[DATA SUPPLIED]
(** The default of the [resolution] parameter, [[1.0, 1.0, 1.0]]. *)
Definition default_resolution : list R :=
  [float_of_int 1; float_of_int 1; float_of_int 1].

Definition wave_var : string := "u_ft".

(** [_load_mat_file(mat_file, verbose)]: the loaded data and the flag for
    the MATLAB axes order. *)
Definition _load_mat_file (mat_file : string) (verbose : bool)
    : Py R C (gmap string (ndarray R) * bool) :=
  py.emit (Call_loadmat mat_file);;
  match scipy_io_loadmat w mat_file with
  | Ok data => mret (data, true)
  | Raise NotImplementedError =>
      py.emit (Call_h5py_File mat_file);;
      data ← py.lift (h5py_File w mat_file);
      mret (data, false)
  | Raise e =>
      py.emit (Stderr ("Failed to load " ++ mat_file));;
      py.raise e
  end.

(** [self.add_metadata(array)] *)
Definition add_metadata (array : ndarray C) : Py R C (DataArray R C) :=
  self ← py.get_self;
  let dims := ["x"; "y"; "z"; "timesteps"; "component"; "frequency"] in
  let frequency := Int64 (np.array1 (freq self)) in
  n0 ← py.lift (or_raise IndexError (shape array !! 0));
  r0 ← py.lift (or_raise IndexError (resolution self !! 0));
  n1 ← py.lift (or_raise IndexError (shape array !! 1));
  r1 ← py.lift (or_raise IndexError (resolution self !! 1));
  n2 ← py.lift (or_raise IndexError (shape array !! 2));
  r2 ← py.lift (or_raise IndexError (resolution self !! 2));
  n3 ← py.lift (or_raise IndexError (shape array !! 3));
  let coords :=
    [("frequency", frequency);
     ("x", Float64 (np.times_float (np.arange n0) r0));
     ("y", Float64 (np.times_float (np.arange n1) r1));
     ("z", Float64 (np.times_float (np.arange n2) r2));
     ("component", Unicode (NdArray [3] ["x"; "y"; "z"]));
     ("timesteps", Int64 (np.arange n3))] in
  array ← py.lift (xr.DataArray_init (Complex128 array) dims coords);
  py.lift (xr.transpose array ["timesteps"; "frequency"; "x"; "y"; "z"; "component"]).

(** [self.load_mat(verbose)] *)
Definition load_mat (verbose : bool) : Py R C unit :=
  self ← py.get_self;
  '(data, rev_axes) ← _load_mat_file (mat_file self) verbose;
  magnitude ← py.lift (or_raise (KeyError "magnitude") (data !! "magnitude"));
  phase ← py.lift (or_raise (KeyError "phase") (data !! "phase"));
  wave ← py.lift (np.multiply magnitude (np.exp (np.times_1j phase)));
  wave ← add_metadata wave;
  py.set_arrays (xr.Dataset_init "wave" wave).

(** [self.arrays.wave] *)
Definition arrays_wave : Py R C (DataArray R C) :=
  ds ← py.getattr "arrays" arrays;
  py.lift (or_raise (AttributeError "wave") (xr.getitem ds "wave")).

(** [self.arrays[key] = value] *)
Definition arrays_setitem (key : string) (value : DataArray R C) : Py R C unit :=
  ds ← py.getattr "arrays" arrays;
  ds ← py.lift (xr.setitem ds key value);
  py.set_arrays ds.

(** [self.arrays = self.arrays.assign_coords(spatial_region=self.arrays.spatial_region)] *)
Definition arrays_assign_spatial_region : Py R C unit :=
  ds ← py.getattr "arrays" arrays;
  region ← py.lift (or_raise (AttributeError "spatial_region") (xr.getitem ds "spatial_region"));
  ds ← py.lift (xr.assign_coords ds "spatial_region" region);
  py.set_arrays ds.

(** [self.segment_regions(verbose)] *)
Definition segment_regions (verbose : bool) : Py R C unit :=
  wave ← arrays_wave;
  u ← py.lift (xr.mean wave ["frequency"; "component"]);
  self ← py.get_self;
  (if mask_file self is Some _ then
     perc_mask ← py.getattr "file_path_mask" file_path_mask;
     py.emit (Call_loadmat perc_mask);;
     mask_mat ← py.lift (scipy_io_loadmat w perc_mask);
     mask_mat ← py.lift (or_raise (KeyError "img_seg") (mask_mat !! "img_seg"));
     mask_mat ← py.lift (utils.as_xarray (Float64 mask_mat) u);
     let mask_mat := py.set_name "spatial_region" mask_mat in
     arrays_setitem "spatial_region" mask_mat;;
     arrays_assign_spatial_region
   else mret ());;
  self ← py.get_self;
  (if bin_mask_file self is Some _ then
     perc_fill ← py.getattr "file_path_filled" file_path_filled;
     py.emit (Call_loadmat perc_fill);;
     mask_fill ← py.lift (scipy_io_loadmat w perc_fill);
     mask_fill ← py.lift (or_raise (KeyError "img_seg_filled") (mask_fill !! "img_seg_filled"));
     mask_fill ← py.lift (utils.as_xarray (Float64 mask_fill) u);
     let mask_fill := py.set_name "binary_region" mask_fill in
     arrays_setitem "binary_region" mask_fill;;
     arrays_assign_spatial_region
   else mret ()).

(** [self.create_elastogram(verbose)] *)
Definition create_elastogram (verbose : bool) : Py R C unit :=
  wave ← arrays_wave;
  u ← py.lift (xr.mean wave ["component"; "timesteps"]);
  storage_path ← py.getattr "storage_mod_file" storage_mod_file;
  py.emit (Call_nib_load storage_path);;
  storage ← py.lift (nib_load_get_fdata w storage_path);
  loss_path ← py.getattr "loss_mod_file" loss_mod_file;
  py.emit (Call_nib_load loss_path);;
  loss ← py.lift (nib_load_get_fdata w loss_path);
  complex_array ← py.lift (np.multiply storage (np.exp (np.times_1j loss)));
  let mu_mat := np.expand_dims0 complex_array in
  mu ← py.lift (utils.as_xarray (Complex128 mu_mat) u);
  let mu := py.set_name "elastogram" mu in
  arrays_setitem "mu" mu.

(** [self.preprocess(storage_mod_file, loss_mod_file, verbose)] *)
Definition preprocess (storage_mod_file loss_mod_file : string) (verbose : bool) : Py R C unit :=
  py.set_storage_mod_file storage_mod_file;;
  py.set_loss_mod_file loss_mod_file;;
  segment_regions verbose;;
  create_elastogram verbose.

End MatlabSample.
End MatlabSample.

(** ** Vocabulary of the statements *)

Section vocabulary.
Context {R C : Type} `{!Scalars R C}.
Variable w : World R.

(** The axis order of the arrays in the file, as [add_metadata] names it,
    and the order it returns. *)
Definition file_order : list string :=
  ["x"; "y"; "z"; "timesteps"; "component"; "frequency"].
Definition canonical : list string :=
  ["timesteps"; "frequency"; "x"; "y"; "z"; "component"].

(** The file at [path] yields [d], through the first reader or through
    the fallback. *)
Definition loads (path : string) (d : gmap string (ndarray R)) : Prop :=
  scipy_io_loadmat w path = Ok d ∨
  (scipy_io_loadmat w path = Raise NotImplementedError ∧ h5py_File w path = Ok d).

(** The coordinate variables [add_metadata] attaches to an array with [nx],
    [ny], [nz] voxels and [nt] time steps. *)
Definition wave_coords (frequency : Z) (nx ny nz nt : nat) (rx ry rz : R)
    : gmap string (Var R C) :=
  list_to_map
    [("frequency", MkVar ["frequency"] (Int64 (np.array1 frequency)));
     ("x", MkVar ["x"] (Float64 (np.times_float (np.arange nx) rx)));
     ("y", MkVar ["y"] (Float64 (np.times_float (np.arange ny) ry)));
     ("z", MkVar ["z"] (Float64 (np.times_float (np.arange nz) rz)));
     ("component", MkVar ["component"] (Unicode (NdArray [3] ["x"; "y"; "z"])));
     ("timesteps", MkVar ["timesteps"] (Int64 (np.arange nt)))].

(** The dataset [load_mat] stores for the wave field [wave]. *)
Definition loaded (frequency : Z) (wave : ndarray C) (nx ny nz nt : nat) (rx ry rz : R)
    : Dataset R C :=
  MkDataset
    (<["wave" := MkVar canonical (Complex128 wave)]>
       (wave_coords frequency nx ny nz nt rx ry rz))
    (dom (wave_coords frequency nx ny nz nt rx ry rz)).

(** The coordinate variables of the elastogram: those of the wave along
    frequency, x, y and z. *)
Definition elastogram_coords (frequency : Z) (nx ny nz : nat) (rx ry rz : R)
    : gmap string (Var R C) :=
  list_to_map
    [("frequency", MkVar ["frequency"] (Int64 (np.array1 frequency)));
     ("x", MkVar ["x"] (Float64 (np.times_float (np.arange nx) rx)));
     ("y", MkVar ["y"] (Float64 (np.times_float (np.arange ny) ry)));
     ("z", MkVar ["z"] (Float64 (np.times_float (np.arange nz) rz)))].

(** Which axes of the wave survive the mean over component and
    timesteps. *)
Definition kept : list bool := [false; true; true; true; true; false].

(** Which axes of the wave survive the mean over frequency and
    component. *)
Definition region_kept : list bool := [true; false; true; true; true; false].

(** The coordinate variables of a mask: those of the wave along timesteps,
    x, y and z. *)
Definition region_coords (nx ny nz nt : nat) (rx ry rz : R) : gmap string (Var R C) :=
  list_to_map
    [("x", MkVar ["x"] (Float64 (np.times_float (np.arange nx) rx)));
     ("y", MkVar ["y"] (Float64 (np.times_float (np.arange ny) ry)));
     ("z", MkVar ["z"] (Float64 (np.times_float (np.arange nz) rz)));
     ("timesteps", MkVar ["timesteps"] (Int64 (np.arange nt)))].

(** The dataset after the mask has been attached and made a coordinate. *)
Definition with_region (V : Var R C) (ds : Dataset R C) : Dataset R C :=
  MkDataset (<["spatial_region" := V]> (variables ds)) (coord_names ds ∪ {["spatial_region"]}).

(** A dataset with the variable ["mu"] set. *)
Definition with_mu (mu : Var R C) (ds : Dataset R C) : Dataset R C :=
  MkDataset (<["mu" := mu]> (variables ds)) (coord_names ds).

(** The datasets a sample can hold: the one [load_mat] stored, possibly
    with an elastogram over frequency, x, y and z added. *)
Definition well_loaded (ds : Dataset R C) : Prop :=
  ∃ frequency wave nx ny nz nt rx ry rz,
    shape wave = [nt; 1; nx; ny; nz; 3] ∧
    (ds = loaded frequency wave nx ny nz nt rx ry rz ∨
     ∃ mu, ds = with_mu mu (loaded frequency wave nx ny nz nt rx ry rz)).

(** What the methods keep true of the object: the mask attributes are
    never assigned and the dataset, once there, is well loaded. *)
Definition invariant (o : MatlabSample R C) : Prop :=
  mask_file o = None ∧ bin_mask_file o = None ∧
  file_path_mask o = None ∧ file_path_filled o = None ∧
  ∀ ds, arrays o = Some ds → well_loaded ds.

(** The public methods, with their arguments. *)
Inductive method :=
| Load_mat (verbose : bool)
| Add_metadata (array : ndarray C)
| Preprocess (storage_mod_file loss_mod_file : string) (verbose : bool)
| Segment_regions (verbose : bool)
| Create_elastogram (verbose : bool)
| Load_mat_file (mat_file : string) (verbose : bool).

[WORK INSTRUCTIONS]
Copy exactly the stretch of data above from the line with "(np.arange n0) r0));" through the line with "(np.arange n3))] in", and omit all other lines.

[OUTPUT FOR THIS TASK]
     ("x", Float64 (np.times_float (np.arange n0) r0));
     ("y", Float64 (np.times_float (np.arange n1) r1));
     ("z", Float64 (np.times_float (np.arange n2) r2));
     ("component", Unicode (NdArray [3] ["x"; "y"; "z"]));
     ("timesteps", Int64 (np.arange n3))] in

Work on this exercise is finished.